Memel-Kassi adds: “The antique dealers who protest against the use of this image certainly have their reason which I ignore.”
Unesco also confirmed that Memel-Kassi “gave us her full permission to use the image of the mask, and agreed to the text accompanying the image”.
But representatives of the antiquities trade counter that the blurb accompanying the image of the mask is deceptive. They note that the text, under the headline “How do you erase a whole culture? Piece by piece,” reads: “This African art object was looted in Abidjan when fighting broke out following the crisis of 2010.”
Since the IADAA sent out its newsletter, another work of art has been added to the ad campaign: an Inca ceramic jug from Peru dating from 1470-1532 that Unesco says was looted in an illegal excavation at an unspecified date. The object is certain to be scrutinised by those associated with the antiquities trade.
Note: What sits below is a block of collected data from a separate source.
(* ===== verification/Config.v ===== *)
(** * Configuration: [internal/config]

    The operator's source document and its deterministic normalization
    ([source.go]), the defaults and the validator ([validate.go]), the
    runtime configuration ([config.go]) and the strictness checks on the
    parsed YAML tree ([load.go]).  YAML decoding (gopkg.in/yaml.v3) and
    [url.Parse] are parameters.

    A validation message is kept as its format and arguments.  Ranging over
    a map is in the order of [map_to_list]; the order only permutes the
    messages. *)

From S2P Require Import Prelude Float64 GoStrings Crypto Net.
From Stdlib Require Import Ascii.
From stdpp Require Import sorting.
#[local] Open Scope Z_scope.

Section Config.
Context {F : Type} `{Float64 F}.

(** ** Runtime configuration: [config.go] *)

(* src: internal/config/config.go Responses *)
Record Responses := mkResponses { AffinityTTL : duration; MaxAffinityEntries : Z }.

(* src: internal/config/config.go Retry *)
Record Retry := mkRetry {
  MaxAttempts : Z; InitialBackoff : duration; MaxBackoff : duration; Jitter : option bool
}.

(* src: internal/config/config.go Retry.JitterEnabled *)
Definition JitterEnabled (r : Retry) : bool :=
  match Jitter r with None => true | Some b => b end.

(* src: internal/config/config.go Shutdown *)
Record Shutdown := mkShutdown { GracePeriod : duration }.

(* src: internal/config/config.go Listen *)
Record Listen := mkListen { l_Network : string; l_Address : string; l_Mode : string }.

(* src: internal/config/config.go TLS *)
Record TLS := mkTLS { CertFile : string; KeyFile : string }.

(* src: internal/config/config.go Server *)
Record Server := mkServer {
  s_Listen : Listen;
  s_TLS : TLS;
  MaxHeaderBytes : Z;
  MaxBodyBytes : Z;
  MaxResponseBytes : Z;
  MaxInflightRequests : Z;
  MaxBufferedRequestBytes : Z;
  MaxConnections : Z;
  ReadHeaderTimeout : duration;
  ReadBodyTimeout : duration;
  IdleTimeout : duration;
  s_StreamIdleTimeout : duration;
  StreamWriteTimeout : duration;
  AllowPlaintextNonLoopback : bool;
  AdminSocket : string;
  TrustedProxies : list string
}.

(* src: internal/config/config.go TrustedProxyUnix *)
Definition TrustedProxyUnix : string := "unix".

(* src: internal/config/config.go Auth *)
Record AuthCfg := mkAuthCfg { UsersFilePath : string; PepperFile : string }.

(* src: internal/config/config.go BackendNetwork *)
Record BackendNetwork := mkBackendNetwork { bn_Mode : string; bn_CIDRs : list string }.

(* src: internal/config/config.go Landlock *)
Record Landlock := mkLandlock { ll_Mode : string; MinimumABI : Z }.

(* src: internal/config/config.go Security *)
Record Security := mkSecurity {
  sec_BackendNetwork : BackendNetwork; sec_Landlock : Landlock; sec_Seatbelt : string
}.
“Several things indicate how poorly Unesco have handled this updated campaign,” Macquisten said in an email. “They still list the tribal mask as looted, when it was not. The Woman With Polos is depicted roughly at a scale of around three times its actual size,” and “the original caption was made up, as our evidence showed and as their alteration to it now shows.” He adds that the campaign was supervised by at least five Unesco officials named in the online version of the ad campaign, “none of whom acknowledges any real wrongdoing even now”.
The antiquities trade has long been at loggerheads with Unesco, of course, accusing the agency of overstating the dimensions of illicit trafficking in antiquities, including Unesco’s current $10bn global estimate, and undermining what dealers claim are legitimate sales.
Last month, Cinoa, the international federation of art and antiquities dealers associations, protested the inclusion of images of objects in the Met’s collection. “The campaign is fraudulent, with the desired intention to mislead the public on the provenance of works of art and to damage the credible reputation of the art trade and collectors,” Cinoa’s president, Clinton R. Howell, wrote then in a letter to the director general of Unesco, Audrey Azoulay.
Erika Bochereau, secretary general of Cinoa, says in an email that her group has been working with Unesco to “suggest effective and focused legislation that enables the legitimate trade to flourish”. She adds, “We however, cannot accept the insinuation of Unesco's latest campaign that the art trade operates in an untrustworthy way with criminal groups.”
The campaign, which opened on 20 October, is timed to the 50th anniversary of the 1970 Unesco convention against illicit trafficking in cultural property, which the UN agency marked in November.